— Tribune

Alerte sur les observations

Catherine Jeandel

En sciences de la planète et de l’univers, une part importante des recherches repose sur des observations. Au triptyque « hypothèse-expérimentation-modèle interprétatif » s’ajoute un exercice de longue patience consistant à mesurer dans le temps les paramètres qui décrivent un milieu naturel – galaxie, volcan, atmosphère ou mer. La plupart de ces séries temporelles s’inscrivent dans un maillage mondial et s’appuient sur des collaborations internationales et des protocoles partagés. Par exemple, « observer » la Méditerranée occidentale, c’est choisir un site représentatif, y déployer un câble ancré en profondeur sur lequel sont fixés des capteurs de température, salinité, oxygène, vitesse de courant… En surface, une bouée météo est installée, dans l’espace des satellites fournissent leurs données. Des visites mensuelles du site permettent de réaliser des prélèvements et mesures complémentaires. L’ensemble est intégré à un réseau d’autres sites similaires dans le monde. 

Observons l’air et la mer depuis la plage, un jour d’été : sans le travail des femmes et des hommes qui « observent », pourrions-nous savoir que l’atmosphère se charge en gaz carbonique, que la température de l’eau est anormalement élevée ou qu’une espèce vivante décline ? Ces auscultations régulières accumulent des points qui tracent des courbes, base solide permettant à la communauté scientifique d’alerter sur le réchauffement climatique ou sur la dégradation des eaux arctiques, de plus en plus acides, chaudes et impropres à la vie de certaines espèces. Ces courbes sont des objets scientifiques, des faits avérés, elles ne sont pas politiques. 

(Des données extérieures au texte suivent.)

Lemma clean_bind {A B} (m : @M R X A) (k : A -> M B) :
  only not_ended m ->
  (forall w, gone (sv_rest (m w).2) /\ rest_inv gone (k (m w).1) \/ clean (k (m w).1)) ->
  clean (bind m k).
Proof.
  intros Hm Hk w. unfold bind. destruct (Hm w) as (own & Ho & Hf). specialize (Hk w).
  destruct (m w) as [a w1]. simpl in *. destruct Hk as [[Hg Hr]|Hc]; [right; by apply Hr|].
  destruct (Hc w1) as [(own' & Ho' & Hf')|Hg]; [left|by right].
  exists (own' ++ own). rewrite Ho', Ho, app_assoc. split; [done|]. by apply Forall_app.
Qed.

Lemma clean_ext {A} (m m' : @M R X A) : (forall w, m' w = m w) -> clean m -> clean m'.
Proof. intros E Hm w. rewrite E. apply Hm. Qed.

(** The same whatever [m] answers. *)
Lemma clean_then {A B} (m : @M R X A) (k : A -> M B) :
  only not_ended m -> (forall a, clean (k a)) -> clean (bind m k).
Proof. intros Hm Hk. apply clean_bind; [done|]. intros w. by right. Qed.

Lemma clean_try_with {A B E F} (f : E -> F) (m : @M R X (result A E)) (k : A -> M (result B F)) :
  only not_ended m -> (forall a, clean (k a)) -> clean (try_with f m k).
Proof. intros Hm Hk. apply clean_then; [done|]. intros [a|e]; [apply Hk|apply clean_ret]. Qed.

Lemma only_external {A} Φ (f : X -> A * X) : only Φ (external f : @M R X A).
Proof. intros w. exists []. unfold external. by destruct (f (sv_rest w)). Qed.

Lemma only_read_quiet {A} (f : Shared R -> A) : only not_ended (store_call (reads f) : @M R X _).
Proof. apply only_reads. by intros s Hc. Qed.

Lemma end_failed_rest I spec class text : rest_inv (X := X) I (end_failed (R := R) spec class text).
Proof.
  apply rest_bind; [apply rest_recorded|]. intros e. apply rest_bind; [|auto with rest].
  apply rest_bind; [apply rest_now|intros; apply rest_call].
Qed.

Lemma record_completion_rest I run events : rest_inv (X := X) I (record_completion (R := R) run events).
Proof.
  apply rest_try_with; [apply rest_bind; [apply rest_now|intros; apply rest_call]|auto with rest].
Qed.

Et pourtant… Nous faisons face à une régression sans précédent de la prise en compte de ces informations, dans le mépris total du travail minutieux et contraignant des chercheurs. Les données sont ignorées, quand elles ne sont pas bafouées par des personnalités qui font des scientifiques des ennemis politiques, sous la pression des industries polluantes. Le désarroi des scientifiques est à la mesure de ce nihilisme. Les États-Unis vivent un « âge d’or de l’ignorance », ce que Robert Proctor nomme l’agnotologie. Avec l’interdiction de défendre des projets de recherche sur le climat, on entre dans un maccarthysme environnemental. Big Brother s’est installé à la Maison-Blanche, 600 personnes ont été licenciées à la NOAA, de nombreuses données ne seront plus collectées. Une catastrophe pour le suivi scientifique. 

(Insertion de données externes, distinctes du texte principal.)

(* ===== verification/WorkerProofs.v ===== *)
(** * What a worker keeps

    A claimed run is in the queue or has ended ([held]), whatever the others
    do.  From there every handler of the worker follows the rules, and what it
    reports of the run's log is so: a run reported as ended has ended.  The
    driver runs inside the worker through [DriverWorld]. *)

From S2P Require Import Prelude Text Protocol Uuids MemoryOwner SpecBuilder Reduce Authorizer.
From S2P Require Import DriverTurns Store StoreProofs StoreTriggers StoreMessages StoreStops.
From S2P Require Import Queue QueueProofs Driver DriverProofs Server ServerLogic Spawner.
From S2P Require Import Deliverer Sandbox Turns DriverWorld Worker.

(** ** The worker's writes *)

Section Writes.
Context `{UuidCrate} {R X : Type} `{Redis R} `{!RedisLaws R} `{Memory X} `{SandboxHost X}
  `{GatewayPoster X}.
Context (resume_debug : ResumeError → string) (turn_debug : TurnError → string).
Context (wk : Worker X) (Hq : keys_ok (wk_queue wk)).

Let q : RunQueue := wk_queue wk.

Context (G : Shared R -> Shared R -> Prop) `{!Discipline q G}.
Implicit Types (P : Shared R -> Prop) (c : Claim).

Abbreviation triple := (triple (X := X) q G).
Abbreviation stable := (stable q G).

(** What a write reports is so: [ends] when the log took it, its end when it
    had ended, and a run that is held is stored. *)
Definition reports (ends : Prop) (id : RunId) (r : result Stopped string) (s : Shared R) : Prop :=
  match r with
  | Ok (StoppedStore Appended) => ends -> closed s id
  | Ok (StoppedStore Terminal) => closed s id
  | Ok (StoppedStore Missing) => False
  | _ => True
  end.

Abbreviation settles := (reports True).

Lemma stable_reports ends id r : stable (reports ends id r).
Proof.
  intros s s' Hg HG. destruct r as [[[]| |]|]; simpl; try done.
  - intros Hc He. eapply (stable_closed q G); eauto.
  - by apply (stable_closed q G).
Qed.

Lemma reports_weaken (ends ends' : Prop) id r s :
  (ends' -> ends) -> reports ends id r s -> reports ends' id r s.
Proof. destruct r as [[[]| |]|]; simpl; auto. Qed.

(** A script that neither pushes nor acknowledges. *)
Lemma triple_script {A} P (op : QueueOp) (f : R -> A * R) :
  stable P -> (forall r, (f r).2 = (queue_step q r op).2) ->
  (forall s, allowed q s op /\ unpends_stored s op) ->
  triple P (queue_call f) (fun _ => P).
Proof.
  intros HP Hf Ha. eapply (triple_post q G).
  - apply (triple_queue_op q Hq G P op f (fun _ _ => True)); auto.
  - by intros a s _ [? _].
Qed.

Lemma triple_holds P c : stable P -> triple P (holds wk c) (fun _ => P).
Proof.
  intros HP. eapply (triple_bind q G).
  - apply (triple_script P (QRenew (id_display (cl_run c)) (cl_token c) (lease_time (wk_timing wk)))); done.
  - intros r. by apply (triple_done q G).
Qed.

Lemma triple_worker_stopped P run : stable P -> triple P (worker_stopped run) (fun _ => P).
Proof.
  intros HP. eapply (triple_bind q G); [by apply (triple_read q G)|]. intros r. by apply (triple_done q G).
Qed.

Lemma held_in_queue id s run : held q id s -> open_run s id run -> in_queue q s id.
Proof. intros [_ [|Hc]] Ho; [done|]. by destruct (open_not_closed _ _ _ Ho Hc). Qed.

Lemma held_stored id s : held q id s -> stored_run s id <> None.
Proof. by intros [[run ->] _]. Qed.

(** A held run is found. *)
Lemma triple_run_held id :
  triple (held q id) (do_run id)
    (fun r s => held q id s /\ match r with
       | Ok (Some run) => seen_run id run s | Ok None => False | Err _ => True end).
Proof.
  eapply (triple_post q G).
  - apply (triple_store_read q G _ _ (fun o s => match o with
      | Some run => seen_run id run s | None => False end)); [apply (stable_held q G)|].
    intros s _ Hh. destruct (stored_run s id) as [run|] eqn:E; [by exists run|].
    by destruct (held_stored _ _ Hh).
  - by intros [[run|]|] s _ [? ?].
Qed.

Lemma triple_append_held id seen es :
  triple (held q id)
    (bind now (fun t => store_call (on_runs (fun st => append_checked st id seen es t))))
    (fun r s => held q id s /\
       match r with
       | Ok append => reports (has_terminal es = true) id (Ok (StoppedStore append)) s
       | Err _ => True
       end).
Proof.
  eapply (triple_post q G).
  - apply (triple_append_any q G); [apply (stable_held q G)|].
    intros s run _ Hh Ho _. left. by eapply held_in_queue.
  - intros [[]|] s _ [Hh Hpost]; split; try done; simpl.
    + destruct Hpost as (s0 & run & _ & _ & _ & _ & Hseen). intros Ht.
      eapply seen_closed; [exact Hseen|]. unfold has_terminal in *. simpl.
      by rewrite existsb_app, Ht, orb_true_r.
    + destruct Hpost as (s0 & Hs0 & Hn). by eapply held_stored.
Qed.

Lemma triple_worker_append c seen new :
  triple (held q (cl_run c)) (append wk c seen new)
    (fun r s => held q (cl_run c) s /\ reports (has_terminal new = true) (cl_run c) r s).
Proof.
  unfold append. eapply (triple_bind q G); [apply triple_holds, (stable_held q G)|]. intros [].
  - eapply (triple_try_with q G); [apply triple_append_held| |by intros e s [? _]].
    intros r. by apply (triple_done q G).
  - apply (triple_done q G). by split.
Qed.

(** ** Box turns *)

Lemma triple_clean_from P run from n : triple P (clean_from run from n) (fun _ => P).
Proof.
  revert from. induction n as [|n IH]; intros from; simpl; [by apply (triple_done q G)|].
  eapply (triple_bind q G); [apply (triple_external q G)|].
  assert (triple P
    (bind (external (destroy (box_attempt_name run from))) (fun removed =>
      match removed with
      | Err (Host text) => ret (Err ("sandbox " +:+ box_attempt_name run from +:+ " was not removed: " +:+ text))
      | Ok _ =>
          bind (external (absent (box_attempt_name run from))) (fun after =>
            match after with
            | Ok true => clean_from run (from + 1) n
            | _ => ret (Err ("sandbox " +:+ box_attempt_name run from +:+ " is not confirmed gone"))
            end)
      end)) (fun _ => P)) as Hgo.
  { eapply (triple_bind q G); [apply (triple_external q G)|]. intros [u|[text]]; [|by apply (triple_done q G)].
    eapply (triple_bind q G); [apply (triple_external q G)|].
    intros [[]|e]; [apply IH|by apply (triple_done q G)..]. }
  intros [[]|e]; [apply IH|exact Hgo..].
Qed.

Lemma triple_end_box c spec attempt last :
  run_id spec = cl_run c -> has_terminal last = true ->
  triple (held q (cl_run c)) (end_box wk c spec attempt last)
    (fun r s => held q (cl_run c) s /\ settles (cl_run c) r s).
Proof.
  intros Hid Ht. unfold end_box. rewrite Hid.
  eapply (triple_try_with q G); [apply triple_clean_from| |by intros e s].
  intros u. eapply (triple_bind q G); [apply triple_holds, (stable_held q G)|]. intros [].
  - eapply (triple_try_with q G); [apply triple_append_held| |by intros e s [? _]].
    intros r. apply (triple_done q G). intros s _ [Hh Hr]. split; [done|].
    by eapply reports_weaken; [|exact Hr].
  - apply (triple_done q G). by split.
Qed.

Lemma triple_end_run_here c spec attempt seen p m :
  run_id spec = cl_run c -> is_terminal p = true -> draws m (says spec p) ->
  triple (held q (cl_run c)) (end_run_here wk c spec attempt seen m)
    (fun r s => held q (cl_run c) s /\ settles (cl_run c) r s).
Proof.
  intros Hid Hp Hm. unfold end_run_here.
  eapply (triple_bind q G); [by apply (triple_draws q G)|]. intros e. apply (triple_pure q G). intros [He _].
  assert (has_terminal [e] = true) as Ht by (unfold has_terminal; simpl; by rewrite He, Hp).
  destruct (is_box_turn spec); [by apply triple_end_box|].
  eapply (triple_post q G); [apply triple_worker_append|]. intros r s _ [Hh Hr]. split; [done|].
  by eapply reports_weaken; [|exact Hr].
Qed.

(** What a handler of the claimed run [c] keeps and reports. *)
Abbreviation runs_well c m :=
  (triple (held q (cl_run c)) m
     (fun r s => held q (cl_run c) s /\ settles (cl_run c) r s)).

Lemma says_ends spec p e : says spec p e -> is_terminal p = true -> has_terminal [e] = true.
Proof. intros [He _] Hp. unfold has_terminal. simpl. by rewrite He, Hp. Qed.

(** A failure of the run, written where its sandboxes are gone. *)
Lemma triple_box_failed c spec attempt class text :
  run_id spec = cl_run c ->
  runs_well c
    (bind (run_failed_event spec class text) (fun last => end_box wk c spec attempt [last])).
Proof.
  intros Hid. eapply (triple_bind q G); [apply (triple_draws q G), draws_recorded|]. intros e.
  apply (triple_pure q G). intros He. apply triple_end_box; [done|by eapply says_ends].
Qed.

Lemma triple_drop_own P name : triple P (drop_own name) (fun _ => P).
Proof.
  eapply (triple_bind q G); [apply (triple_external q G)|]. intros r. by apply (triple_done q G).
Qed.

(** The lease was lost, and the turn's own sandbox is dropped. *)
Lemma triple_lost c name :
  runs_well c (bind (drop_own name) (fun _ => ret (Ok LostLease))).
Proof. eapply (triple_bind q G); [apply triple_drop_own|]. intros []. apply (triple_done q G). by split. Qed.

Lemma triple_lease c (m : @M R X (result Stopped string)) (lost : @M R X (result Stopped string)) :
  runs_well c m -> runs_well c lost ->
  runs_well c (bind (holds wk c) (fun held => if negb held then lost else m)).
Proof.
  intros Hm Hl. eapply (triple_bind q G); [apply triple_holds, (stable_held q G)|]. by intros [].
Qed.

Lemma triple_lost_now c : runs_well c (ret (Ok LostLease)).
Proof. apply (triple_done q G). by split. Qed.

Lemma triple_run_box_turn c spec attempt :
  run_id spec = cl_run c -> runs_well c (run_box_turn wk c spec attempt).
Proof.
  intros Hid. unfold run_box_turn. apply triple_lease; [|apply triple_lost_now].
  eapply (triple_bind q G); [apply (triple_external q G)|]. intros [u|[text]].
  2: { by apply triple_box_failed. }
  apply triple_lease; [|apply triple_lost].
  eapply (triple_bind q G); [apply triple_worker_stopped, (stable_held q G)|]. intros [].
  { eapply (triple_bind q G); [apply (triple_draws q G), draws_recorded|]. intros e.
    apply (triple_pure q G). intros He. apply triple_end_box; [done|by eapply says_ends]. }
  eapply (triple_bind q G); [apply (triple_external q G)|]. intros answer.
  apply triple_lease; [|apply triple_lost].
  eapply (triple_bind q G) with (Q := fun last s => has_terminal last = true /\ held q (cl_run c) s).
  - destruct answer as [text|text].
    + eapply (triple_post q G); [apply (triple_draws q G), draws_completion|].
      intros es s _ [He%completion_ends Hh]. done.
    + eapply (triple_bind q G); [apply (triple_draws q G), draws_recorded|]. intros e.
      apply (triple_pure q G). intros He. apply (triple_done q G). intros s _ Hh.
      split; [by eapply says_ends|done].
  - intros last. apply (triple_pure q G). intros Ht. by apply triple_end_box.
Qed.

Le même virus nihiliste et climatosceptique a touché l’Argentine, la Russie, la Turquie. Les scientifiques sont devenus des bêtes noires, ennemis du « bon sens ». Si l’Europe et la France semblent épargnées, le vernis est déjà bien écaillé : affaiblissement du Pacte vert, attaques permanentes des lobbys industriels et agronomiques, bétonisation à tout-va, remise en question des ZAN et ZFE. D’un côté, l’ambition des grands sommets, les MOPGA et autres rassemblements sur le sauvetage de l’océan. De l’autre, la course au développement d’IA génératives, terriblement consommatrices d’énergie, ou la folie extractive jusqu’au fond des abysses. Au-delà de ces contradictions flagrantes, cette avidité frénétique conduit à un double affaiblissement critique : celui de la biodiversité, celui d’un pilier de la démocratie républicaine. La justice est déniée lorsqu’il s’agit de gagner vingt minutes entre Castres et Toulouse en détruisant 316 ha d’espaces naturels et 13 ha de forêts au mépris des avis scientifiques. Depuis le verdict du 27 février, suspendant le chantier de l’autoroute A69, on ne compte plus les propos des élus contre cette justice « écologiste de gauche ». Les juges dérangent, comme les chercheurs qui alertent sur la mise en danger de l’humanité ? Qu’à cela ne tienne, virons-les ! Antienne reprise par tous les partis populistes et qui agit comme un poison lent dans les veines des citoyens. 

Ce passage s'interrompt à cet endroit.